Mister Leonard Inc
- Type: Privately held
- Industry: Apparel (Garment)
- Founded: 1956
- Defunct: 1999
- Headquarters: Toronto, Ontario, Canada
- Key people: Sam Gertner, Leonard Wasser, Lorne Gertner, Jeffery Gertner
- Products: Sportswear
- Divisions: Pantman, Mister Leonard, Blast, Lauren Jeffries, Gary Petites

= Mister Leonard =

Canadian women's sportswear company

Mister Leonard was a leading Canadian women's sportswear company. It was founded in 1965, by Leonard Wasser and Sam Gertner, growing out of their previous company Pantman. Mister Leonard grew to become one of the country's leading apparel manufacturers, at its prime doing 90 million plus in annual sales, and becoming the largest garment employer in the city of Toronto, Ontario. The company also was amongst the first Canadian manufacturers to set up production in Hong Kong. A rapidly changing economic and retail environment, coupled with founder Sam Gertner's increasing health problems in the late 20th century, put a difficult strain on the company and in 1999 Sam Gertner decided to shut down the company.

==Early years==
Mister Leonard evolved out of a previous partnership between Sam Gertner, Syd Stein, and Leonard Wasser in the Company Pantman. Pantman manufactured men's styled fly-front pants for women. A concept so foreign at the time that one confused model employed by the company famously zipped them up with the zipper on the back. In 1965, Wasser and Gertner left to form Mister Leonard, receiving their first order from Eaton's. Mister Leonard saw Gertner and Wasser branching out from manufacturing solely women's pants, to skirts, jackets, blouses and sweaters. The company split its clothing into several lines including Mister Leonard, Garey Petites, Lauren Jefferies, and Pant Man. Mister Leonard based its operation out of 431 King Street, home to its corporate office and factory.

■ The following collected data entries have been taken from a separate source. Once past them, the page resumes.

(** [largest_contribution] raises [AttributeError] exactly when the donor
    has no ['Payment'] of positive amount or no ['Donation'] of positive
    amount; when it returns, the value is positive, it is the amount of a
    stored ['Payment'] or ['Donation'], and no stored ['Payment'] or
    ['Donation'] has a greater amount. *)
Theorem largest_contribution_spec (d : Donor.t) :
  let ps := PyDict.values (Donor._payments d) in
  let of_kind (kind : string) (q : Payment.t) :=
    Payment.contribution_type q = kind in
  (largest_contribution d = Raise AttributeError <->
   Forall (fun q => of_kind "Payment"%string q -> Payment.amount q <= 0) ps \/
   Forall (fun q => of_kind "Donation"%string q -> Payment.amount q <= 0) ps) /\
  (forall e, largest_contribution d = Raise e -> e = AttributeError) /\
  (forall v, largest_contribution d = Ok v ->
     0 < v /\
     (exists q, In q ps /\
                (of_kind "Payment"%string q \/ of_kind "Donation"%string q) /\
                Payment.amount q = v) /\
     (forall q, In q ps ->
                of_kind "Payment"%string q \/ of_kind "Donation"%string q ->
                Payment.amount q <= v)).
Proof.
  intros ps of_kind. unfold largest_contribution, Donor.largest_payment,
    Donor.largest_donation. fold ps.
  destruct (largest_loop_spec "Payment" ps 0 None)
    as [[Hp HallP]|(p & Hp & HfP)]; rewrite Hp.
  - split; [split; auto|]. split; [congruence|discriminate].
  - destruct (largest_loop_spec "Donation" ps 0 None)
      as [[Hq HallQ]|(q & Hq & HfQ)]; rewrite Hq.
    + split; [split; auto|]. split; [congruence|discriminate].
    + split; [|split; [discriminate|]].
      * split; [discriminate|]. intros [Hall|Hall]; exfalso.
        -- exact (first_max_excludes _ _ _ _ _ HfP Hall).
        -- exact (first_max_excludes _ _ _ _ _ HfQ Hall).
      * intros v [= <-].
        destruct (first_max_bound _ _ _ _ _ HfP) as (HinP & HkP & HltP & HbP).
        destruct (first_max_bound _ _ _ _ _ HfQ) as (HinQ & HkQ & HltQ & HbQ).
        destruct (py_max_cases (Payment.amount p) (Payment.amount q))
          as [[-> Hle]|[-> Hlt]].
        -- split; [exact HltP|]. split.
           ++ exists p. unfold of_kind. auto.
           ++ intros x Hx [Hk|Hk].
              ** exact (HbP x Hx Hk).
              ** specialize (HbQ x Hx Hk). lra.
        -- split; [exact HltQ|]. split.
           ++ exists q. unfold of_kind. auto.
           ++ intros x Hx [Hk|Hk].
              ** specialize (HbP x Hx Hk). lra.
              ** exact (HbQ x Hx Hk).
Qed.
Lemma leadingCoefficient_of_row_witness :
  constructor 3 = Return (identity 3)
  /\ leadingCoefficient (identity 3) 0 = Return 1%float
  /\ exists a, row (identity 3) 0 = Return a
               /\ first_nonzero (JSArray.cells a) = None.
Proof.
  assert (Hc : constructor 3 = Return (identity 3)) by by_running.
  split; [exact Hc|].
  destruct (leadingCoefficient_of_row 3 (identity 3) 0 Hc) as (Hl & _ & Hlow).
  split; [exact Hl|]. apply Hlow. reflexivity.
Defined.

Lemma basis_rows_get n (i : nat) :
  (Z.of_nat n <= JSArray.max_length)%Z -> i < n ->
  JSArray.get (basis_rows n) (Z.of_nat i)
  = Some (basis_row n (Z.of_nat (S i))).
Proof.
  intros Hn Hi. unfold JSArray.get, JSArray.is_index, basis_rows.
  cbn [JSArray.cells].
  destruct (Z.leb_spec 0 (Z.of_nat i)); [|lia].
  destruct (Z.ltb_spec (Z.of_nat i) JSArray.max_length); [|lia]. cbn [andb].
  rewrite Nat2Z.id, nth_error_map, nth_error_seq.
  destruct (Nat.ltb_spec i n); [|lia]. reflexivity.
Qed.

(** X8: the [rows] and [columns] properties agree with the accessors:
    for [r] in [1, n], [rows[r - 1]] is what [row(r)] returns and
    [columns[r - 1]] is what [column(r)] returns. *)
Theorem rows_property_is_row (n : nat) (m : t) (r : Z) :
  constructor n = Return m ->
  (1 <= r <= Z.of_nat n)%Z ->
  exists a,
    row m r = Return a
    /\ JSArray.get (rows m) (r - 1) = Some a
    /\ column m r = Return a
    /\ JSArray.get (columns m) (r - 1) = Some a.
Proof.
  intros Hc Hr. destruct (constructor_Return n m Hc) as [Hmax ->].
  pose proof (square_bound _ Hmax) as Hn.
  exists (basis_row n r).
  assert (Hget : JSArray.get (basis_rows n) (r - 1) = Some (basis_row n r)).
  { replace (r - 1)%Z with (Z.of_nat (Z.to_nat (r - 1))) by lia.
    rewrite basis_rows_get by (auto; lia). do 2 f_equal. lia. }
  repeat split; try (apply row_in_range; assumption); exact Hget.
Qed.

Lemma rows_property_is_row_witness :
  constructor 3 = Return (identity 3)
  /\ (1 <= 2 <= Z.of_nat 3)%Z
  /\ exists a, row (identity 3) 2 = Return a
               /\ JSArray.get (rows (identity 3)) (2 - 1) = Some a.
Proof.
  assert (Hc : constructor 3 = Return (identity 3)) by by_running.
  assert (Hr : (1 <= 2 <= Z.of_nat 3)%Z) by (split; vm_compute; discriminate).
  split; [exact Hc|]. split; [exact Hr|].
  destruct (rows_property_is_row 3 (identity 3) 2 Hc Hr) as (a & Ha & Hg & _).
  exists a. split; [exact Ha|exact Hg].
Defined.

(** Reading a list made of blocks of one length [n]: position
    [r * n + c] is position [c] of block [r]. *)
Lemma nth_error_blocks {X Y} (f : X -> list Y) n (l : list X) : forall r c,
  (forall x, List.length (f x) = n) -> c < n ->
  nth_error (flat_map f l) (r * n + c)
  = match nth_error l r with
    | Some x => nth_error (f x) c
    | None => None
    end.
Proof.
  induction l as [|x l IH]; intros r c Hlen Hc.
  - cbn [flat_map]. now rewrite !nth_error_nil.
  - cbn [flat_map]. destruct r as [|r].
    + cbn [Nat.mul Nat.add nth_error].
      apply nth_error_app1. rewrite Hlen. exact Hc.
    + rewrite nth_error_app2 by (rewrite Hlen; nia).
      rewrite Hlen. replace (S r * n + c - n) with (r * n + c) by nia.
      cbn [nth_error]. apply IH; assumption.
Qed.

(** X9: [elements] is the row-major flattening of [rows]: the rows of the
    [rows] property laid end to end. *)
Theorem elements_flatten_rows (n : nat) (m : t) :
  constructor n = Return m ->
  JSArray.cells (elements m) = flatten_rows (rows m).
Proof.
  intros Hc. destruct (constructor_Return n m Hc) as [Hmax ->].
  destruct (fill_diagonal_slots (zeros (n * n)) 0 n (n * n)
              (zeros_length (n * n)) Hmax) as (_ & Hlen & _).
  unfold flatten_rows. cbn [rows identity basis_rows JSArray.cells].
  rewrite flat_map_concat_map, map_map, <- flat_map_concat_map.
  assert (Hblock : forall r, List.length (JSArray.cells (basis_row n (Z.of_nat r))) = n)
    by (intros r; apply basis_row_length).
  apply nth_error_ext. intros j.
  destruct (Nat.lt_ge_cases j (n * n)) as [Hj|Hj].
  - assert (Hn : 0 < n) by nia.
    assert (Hdiv : j = j / n * n + j mod n)
      by (rewrite Nat.mul_comm; apply Nat.div_mod_eq).
    assert (Hc' : j mod n < n) by (apply Nat.mod_upper_bound; lia).
    assert (Hr' : j / n < n) by (apply Nat.Div0.div_lt_upper_bound; nia).
    rewrite Hdiv.
    rewrite (nth_error_blocks
               (fun r => JSArray.cells (basis_row n (Z.of_nat r))) n
               (seq 1 n) (j / n) (j mod n) Hblock Hc').
    rewrite identity_element by assumption.
    rewrite nth_error_seq. destruct (Nat.ltb_spec (j / n) n); [|lia].
    unfold basis_row. cbn [JSArray.cells].
    rewrite nth_error_map, nth_error_seq.
    destruct (Nat.ltb_spec (j mod n) n); [|lia]. cbn [option_map].
    unfold kronecker.
    destruct (Nat.eqb_spec (j / n) (j mod n)),
             (Z.eqb_spec (Z.of_nat (1 + j / n)) (Z.of_nat (1 + j mod n)));
      try reflexivity; lia.
  - cbn [elements identity]. unfold JSArray.length in Hlen.
    rewrite (proj2 (nth_error_None _ _)) by lia.
    symmetry. apply nth_error_None.
    unfold basis_row. cbn [JSArray.cells].
    rewrite (rows_of_columns_length
               (fun r c => Some (kronecker (Z.of_nat r) (Z.of_nat c))) n n 1).
    exact Hj.
Qed.
Lemma file_presentb_true disk dest_path fh :
  file_presentb env disk dest_path fh = true <-> file_present env disk dest_path fh.1.
Proof.
  unfold file_presentb, file_present.
  destruct (disk !! path_join env dest_path fh.1); split; try done.
Qed.

Lemma forallb_matches disk dest_path (b : Binary) :
  forallb (file_matchb env disk dest_path) (hash b) = true
  <-> release_matches env disk dest_path b.
Proof.
  unfold release_matches. rewrite forallb_forall, Forall_forall.
  split; intros H fh Hin.
  - apply file_matchb_true, H. by apply list_elem_of_In.
  - apply file_matchb_true, H. by apply list_elem_of_In.
Qed.

Lemma forallb_present disk dest_path (b : Binary) :
  forallb (file_presentb env disk dest_path) (hash b) = true
  <-> release_present env disk dest_path b.
Proof.
  unfold release_present. rewrite forallb_forall, Forall_forall.
  split; intros H fh Hin.
  - apply file_presentb_true, H. by apply list_elem_of_In.
  - apply file_presentb_true, H. by apply list_elem_of_In.
Qed.

(** The file loop only reads: it ends in the state it started in, with
    the two flags lowered by the files seen. *)
Lemma detect_files_eval dest_path h matched exists_ s :
  detect_files env dest_path h matched exists_ s
  = (Ok (matched && forallb (file_matchb env (fs s) dest_path) h,
         exists_ && forallb (file_presentb env (fs s) dest_path) h), s).
Proof.
  revert matched exists_.
  induction h as [| [f ref_hash] h IH]; intros matched exists_; simpl.
  - run. by rewrite !andb_true_r.
  - unfold bind at 1. unfold try_FileNotFoundError, read_file, bind, ret.
    unfold file_matchb at 1, file_presentb at 1. simpl.
    destruct (fs s !! path_join env dest_path f) as [data |]; simpl.
    + destruct ((check_hash env data ref_hash).1.1); simpl; rewrite IH; simpl.
      * done.
      * by rewrite andb_false_r.
    + rewrite IH. simpl. by rewrite !andb_false_r.
Qed.

Lemma with_installed_id s : with_installed (installed_packages s) s = s.
Proof. by destruct s. Qed.

Lemma detect_releases_eval p bin_name dest_path rels s :
  get_bin_name cfg p = Ok bin_name ->
  detect_releases env cfg p dest_path rels s
  = (Ok tt,
     with_installed
       (scan_releases env bin_name (fs s) dest_path (identifier p) rels (installed_packages s)) s).
Proof.
  intros Hbin. revert s. induction rels as [| v rels IH]; intros s; simpl.
  - run. by rewrite with_installed_id.
  - unfold bind at 1. unfold lift. rewrite Hbin.
    destruct (release_get bin_name v) as [b |]; [| apply IH].
    unfold bind at 1. rewrite detect_files_eval. simpl.
    destruct (forallb (file_matchb env (fs s) dest_path) (hash b)); [done |].
    destruct (forallb (file_presentb env (fs s) dest_path) (hash b)); [| apply IH].
    unfold bind, set_installed, modify. by rewrite IH.
Qed.

(** Only the entry of the scanned package can change. *)
Lemma scan_releases_other bin_name disk dest_path id rels tbl id' :
  id <> id' ->
  dict_get id' (scan_releases env bin_name disk dest_path id rels tbl) = dict_get id' tbl.
Proof.
  intros Hne. revert tbl. induction rels as [| v rels IH]; intros tbl; simpl; [done |].
  destruct (release_get bin_name v) as [b |]; [| apply IH].
  destruct (forallb _ _); [by apply dict_get_set_ne |].
  destruct (forallb _ _); [| apply IH].
  rewrite IH. by apply dict_get_set_ne.
Qed.
Lemma OnDelete_registers_nothing_else_witness :
  (forall u : RDFURN,
     In u (deletion_pools
             (snd (@MultiTypeCollection.OnDelete bases.strict scenario.collection
                     (Some 0%nat) scenario.final)) 0%nat) ->
     In u (deletion_pools
             (snd (@super_OnDelete bases.strict scenario.collection (Some 0%nat)
                     scenario.final)) 0%nat)
     \/ exists c : Cell,
          In c (DB scenario.final) /\ subject c = u
          /\ under (urn scenario.collection) u = true /\ attribute c = ATTRIBUTE)
  /\ deletion_pools
       (snd (@MultiTypeCollection.OnDelete bases.strict scenario.collection
               (Some 0%nat) scenario.final)) 0%nat
     = [ [Name "collection"; Name "A"; Slot 100 7];
         [Name "collection"; Name "A"; Slot 100 5];
         [Name "collection"; Name "B"; Slot 50 42] ].
Proof.
  split; [|reflexivity].
  exact (proj1 (@OnDelete_registers_nothing_else bases.strict
                  strict_keeps_store strict_accepts_pool
                  scenario.collection 0%nat scenario.final)).
Defined.

Lemma OnDelete_of_nothing_witness :
  @MultiTypeCollection.OnDelete bases.silent scenario.collection None
    (empty_world 1000 42)
  = (inr tt, empty_world 1000 42).
Proof.
  exact (@OnDelete_of_nothing bases.silent silent_keeps_store
           scenario.collection None (empty_world 1000 42) eq_refl).
Defined.

(** ** Collections do not interfere *)

Lemma ListStoredTypes_by_cell (self : AFF4Object) (db : Store) :
  MultiTypeCollection.ListStoredTypes self db = flat_map (listed_by self) db.
Proof.
  rewrite ListStoredTypes_flat_map. unfold ResolveRow, listed_by.
  induction db as [|c db IH]; [reflexivity|].
  cbn [filter flat_map].
  destruct (rdfvalue.eqb (subject c) (urn self)).
  - cbn [map flat_map fst]. now rewrite IH.
  - cbn [app]. exact IH.
Qed.
Definition make_query (carrier : string) (flight_number : option Z)
    (date_of_origin startStation endStation : option string) : dict :=
  ((if String.eqb carrier "" then [] else [("flightLegState.carrier", VStr carrier)])
   ++ match flight_number with
      | Some n => [("flightLegState.flightNumber", VInt n)]
      | None => []
      end
   ++ (if String.eqb (opt_text date_of_origin) "" then []
       else [("flightLegState.dateOfOrigin", VStr (opt_text date_of_origin))])
   ++ (if String.eqb (opt_text startStation) "" then []
       else [("flightLegState.startStation", VStr (opt_text startStation))])
   ++ (if String.eqb (opt_text endStation) "" then []
       else [("flightLegState.endStation", VStr (opt_text endStation))]))%list.

(** *** The candidate resolver, [_find_matching_doc_meta] *)

(** A hashable field value as a member of a tuple in a [set]: [None],
    an integer ([True] and [False] are the integers 1 and 0 there) or a
    text.  Lists and mappings are not hashable. *)
Definition hashed : Type := option (Z + string).

Definition hash_value (v : value) : res hashed :=
  match v with
  | VNone => Ok None
  | VBool b => Ok (Some (inl (Z.b2z b)))
  | VInt n => Ok (Some (inl n))
  | VStr s => Ok (Some (inr s))
  | VList _ | VDict _ => Raise TypeError
  end.

(** The Canonical Flight Key:
    (carrier, flightNumber, dateOfOrigin, startStation, endStation). *)
Definition flight_key : Type := hashed * hashed * hashed * hashed * hashed.

(** [fl = d.get("flightLegState", {}) or {}]; a later [fl.get] needs a
    mapping. *)
Definition leg_state (d : meta_row) : res dict :=
  match row_flightLegState d with
  | None => Ok []
  | Some v =>
      if truthy v then
        match v with
        | VDict fl => Ok fl
        | _ => Raise AttributeError
        end
      else Ok []
  end.

(** [fl.get(k)] *)
Definition fl_get (k : string) (fl : dict) : value := dict_get k fl VNone.

Definition unique_key (fl : dict) : res flight_key :=
  c ← hash_value (fl_get "carrier" fl);
  n ← hash_value (fl_get "flightNumber" fl);
  d ← hash_value (fl_get "dateOfOrigin" fl);
  s ← hash_value (fl_get "startStation" fl);
  e ← hash_value (fl_get "endStation" fl);
  Ok (c, n, d, s, e).

(** The key of a row, as the loop computes it. *)
Definition row_key (d : meta_row) : res flight_key :=
  fl ← leg_state d; unique_key fl.

(** The keys of a list of rows, when every one of them can be hashed. *)
Fixpoint row_keys (rows : list meta_row) : res (list flight_key) :=
  match rows with
  | [] => Ok []
  | d :: rest => k ← row_key d; ks ← row_keys rest; Ok (k :: ks)
  end.

(** One entry of [docs]. *)
Record candidate : Type := {
  doc_id : string;
  startStation : value;
  endStation : value;
  scheduledStartTime : value;
  seqNumber : value;
  flightStatus : value;
}.

Definition candidate_of (d : meta_row) (fl : dict) : candidate :=
  {| doc_id := str_of_id (row_id d);
     startStation := fl_get "startStation" fl;
     endStation := fl_get "endStation" fl;
     scheduledStartTime := fl_get "scheduledStartTime" fl;
     seqNumber := fl_get "seqNumber" fl;
     flightStatus := fl_get "flightStatus" fl |}.

Definition candidate_value (c : candidate) : value :=
  VDict [("doc_id", VStr (doc_id c));
         ("startStation", startStation c);
         ("endStation", endStation c);
         ("scheduledStartTime", scheduledStartTime c);
         ("seqNumber", seqNumber c);
         ("flightStatus", flightStatus c)].

(** The [async for d in cursor] loop, with its [continue] on a key
    already seen and its [break] once [limit] candidates are held. *)
Fixpoint scan_cursor (limit : nat) (cursor : list meta_row)
    (seen : gset flight_key) (docs : list candidate) : res (list candidate) :=
  match cursor with
  | [] => Ok docs
  | d :: rest =>
      fl ← leg_state d;
      k ← unique_key fl;
      if decide (k ∈ seen) then scan_cursor limit rest seen docs
      else
        let docs' := (docs ++ [candidate_of d fl])%list in
        if (limit <=? length docs')%nat then Ok docs'
        else scan_cursor limit rest ({[k]} ∪ seen) docs'
  end.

Mister Leonard goods were featured in both retail chains, including Eatons, Simpsons (department store), and Woodward's as well as independent stores across the nation. Independent stores would end up providing the company with well over 75 percent of its business, with the line doing extremely well in small towns across the country. Key to the company's growth were trade tariffs preventing competition from abroad. As well, the company thrived due to Gertner's tenacity and reputation as a tough deal maker, earning him the nickname the "Iron Fist". Prior to free trade, the company had working relationships and exchanged data with US sportswear makers Liz Claiborne, Jones Apparel Group, and Chaus. Mister Leonard also found themselves combining fabric orders with their Seventh Avenue counterparts, in order to meet minimum yardage requirements for fabric purchases.

==Peak and downfall==
In 1978, Gertner took sole control of the company as a result of a buyout clause between him and Wasser. Many people privately took bets on how long it would take for Mister Leonard to go bankrupt under the reins of Gertner, yet, in the face of this lack of confidence the company thrived and grew to new heights. In the mid-1980s the company managed more than 50 million in sales, an impressive number considering the fact that the company solely sold its apparel domestically. The company continued its upward trajectory until 1988, when the signing of NAFTA, the beginning of the early 1990s recession, and the suffering of a stroke by Gertner halted the company's progress. As a result of Sam's stroke, his sons Lorne and Jeffery took over the company. Although the company failed to return to its peak, the Gertner brothers managed to keep the company profitable by upgrading the factory's manufacturing technology, putting together standalone soft shops, acquiring the license for Haggar Clothing, women's wear in Canada, and downaging the company's garments. In 1997, Sam Gertner took over the reins of the company again from his sons, but health problems forced him to wind down Mister Leonard in 1999.